Non un problema lontano, ma una realtà che riguarda anche il nostro Paese. La scarsa preparazione degli operatori sanitari ostacola prevenzione e assistenza.

Le mutilazioni genitali femminili (MGF) colpiscono oltre 200 milioni di donne nel mondo, e in Italia si stima che siano almeno 80mila, tra cui 7mila minorenni. Nonostante ciò, la maggior parte del personale sanitario ritiene di non avere una preparazione adeguata per affrontare questo fenomeno, spesso legato a credenze errate e radicate nel tempo. Uno studio recente, presentato durante un incontro organizzato da esperti del settore, ha evidenziato gravi lacune nella formazione e nella capacità di individuare i casi.

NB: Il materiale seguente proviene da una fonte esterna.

Lemma stderr_exchange_witness :
  exists w s, run_ops (H := perfect_sink) example_ops (writer_new 42 (mkOut [] [])) =
      ([inl (Some 180388626433); inl None; inl None; inl None; inr WireError.Io_Other], w) /\
    inner_mut w = Some (sw_writer w) /\ sent (sw_writer w) = s /\
    drain_stderr (mkReader (s ++ [1; 2]) 0) = inl (tt, mkReader [1; 2] (Z.of_nat (length s))).
Proof.
  destruct (stderr_exchange (K := perfect_sink) 42 (mkOut [] []) example_ops) as (w & s & Hr & Hs & Hp & _ & Hi & Hd).
  - done.
  - unfold example_ops. repeat constructor; cbn; try done; unfold u64; try lia; by vm_compute.
  - lia.
  - cbn. lia.
  - assert (Hw : w = snd (run_ops (H := perfect_sink) example_ops (writer_new 42 (mkOut [] [])))) by (by rewrite Hr).
    assert (He : s = sent (sw_writer w)).
    { unfold written in Hs. rewrite (Hp ltac:(done)), app_nil_r in Hs. by rewrite Hs. }
    exists w, s. split; [exact Hr|]. split; [by rewrite Hw; vm_compute|]. split; [done|].
    assert (Ht : bytes_ok (s ++ [1; 2])) by (rewrite He, Hw; apply (bool_decide_unpack _); by vm_compute).
    destruct (Hd [1; 2] 0 Ht) as [_ Hdrain]. apply Hdrain; by vm_compute.
Defined.
(** X19. If the address of some recipient does not decode while those of
    all the recipients before it do, [createRawTx] throws what the decoder
    threw and returns no transaction; the objects that were in the store
    are unchanged. *)
Theorem createRawTx_bad_address (decode : jsstring -> result (list Z))
    (history : list HISTORY) (recipients : list RECIPIENTS) (h : heap)
    (k : nat) (o : RECIPIENTS) (e : error) :
  recipients !! k = Some o ->
  decode (r_address o) = Throw e ->
  (forall j o', (j < k)%nat -> recipients !! j = Some o' ->
     exists d, decode (r_address o') = Ok d) ->
  exists h',
    createRawTx decode history recipients h = (Throw e, h') /\
    take (length h) h' = h.
Proof.
  intros Hk He Hbefore.
  pose proof (outputs_of_fails decode recipients k o e Hk He Hbefore) as E.
  unfold createRawTx.
  rewrite (bind_ok _ _ h (h ++ [CArr []]) (length h) eq_refl).
  rewrite (bind_ok _ _ _ (h ++ [CArr []; CArr []]) (length h + 1)%nat).
  2:{ unfold alloc. rewrite length_app, <- app_assoc. reflexivity. }
  rewrite (bind_ok _ _ _ (h ++ [CArr []; CArr []; CTx (mkTXREF 0 1 (length h) (length h + 1))])
             (length h + 2)%nat).
  2:{ unfold alloc. rewrite length_app, <- app_assoc. reflexivity. }
  set (g3 := h ++ [CArr []; CArr []; CTx (mkTXREF 0 1 (length h) (length h + 1))]).
  assert (L3 : length g3 = (length h + 3)%nat) by (unfold g3; rewrite length_app; reflexivity).
  rewrite (bind_ok _ _ _ _ _ (Array_map_alloc (fun e => CIn (input_of e)) history g3)).
  rewrite L3.
  set (insA := seq (length h + 3) (length history)).
  set (xs := map (fun e => CIn (input_of e)) history).
  rewrite (bind_ok _ _ _
             (h ++ CArr [] :: CArr [] :: CTx (mkTXREF 0 1 (length h) (length h + 1)) ::
                (xs ++ [CArr insA]))
             (length h + 3 + length history)%nat).
  2:{ unfold alloc, g3, xs. rewrite !length_app, length_map, <- !app_assoc. reflexivity. }
  rewrite (bind_ok _ _ _ _ _ (set_ins_ok _ _ _ (length h + 3 + length history)%nat
                                (lookup_third h _ _ _ _))).
  rewrite insert_third.
  match goal with |- context [(Array_map _ _ ≫= _) ?g] =>
    destruct (Array_map_outputs_throw decode recipients e g E) as (done & Ed) end.
  rewrite (bind_throw _ _ _ _ _ Ed). eexists. split; [reflexivity|].
  rewrite <- app_assoc. apply take_app_length.
Qed.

Mutilazioni genitali femminili: un problema invisibile ma diffuso
Questa pratica, che viola i diritti umani e mette a rischio la salute fisica e psicologica delle vittime, è spesso difficile da individuare, poiché molte donne rimangono invisibili nella loro sofferenza. Secondo gli esperti, servono azioni concrete per migliorare la formazione medica, sensibilizzare l’opinione pubblica e garantire una rete di supporto capillare sul territorio nazionale.
Un recente studio, condotto da istituti di ricerca specializzati e pubblicato su una rivista internazionale, ha coinvolto oltre 300 medici tra ginecologi, ostetriche e pediatri. I risultati sono allarmanti:
Oltre il 60% degli operatori sanitari dichiara di non avere una preparazione adeguata sul tema delle MGF;
Circa il 70% non sa indirizzare le pazienti verso strutture specializzate;
Più della metà degli intervistati ritiene, erroneamente, che le mutilazioni abbiano motivazioni religiose, quando in realtà nessuna fede prescrive questa pratica.
Le forme più diffuse e il ruolo della formazione medica
Secondo il personale sanitario coinvolto nell’indagine, la lesione clitoridea è la forma più frequente di mutilazione osservata, mentre il momento del parto è spesso quello in cui viene accertata l’infibulazione completa. Questa pratica può causare gravi conseguenze, tra cui complicanze ostetriche, infezioni croniche e danni psicologici permanenti.
Di fronte a questa emergenza, sono previsti percorsi di formazione mirati, destinati agli operatori sanitari, con l’obiettivo di riconoscere i segni delle mutilazioni e indirizzare le pazienti verso centri specializzati.
I falsi miti sulle MGF: perché è necessario combattere la disinformazione
Esistono numerosi luoghi comuni da sfatare su questa pratica, spesso basati su informazioni errate:
Non è una pratica religiosa: nessuna confessione, né islamica né cristiana, la prevede.
Non riguarda solo l’Africa: le MGF si verificano in diversi contesti culturali e sociali.
Non esistono forme “meno gravi”: tutte le mutilazioni hanno conseguenze sanitarie e psicologiche significative.
Non sono limitate a contesti rurali o a persone scarsamente istruite: il fenomeno interessa ambienti differenti, anche in società sviluppate.
Le mutilazioni genitali femminili sono una forma di violenza di genere che richiede un impegno immediato da parte delle istituzioni. La formazione del personale sanitario e la sensibilizzazione dell’opinione pubblica sono strumenti essenziali per contrastare questa pratica e garantire il rispetto dei diritti fondamentali delle donne e delle bambine.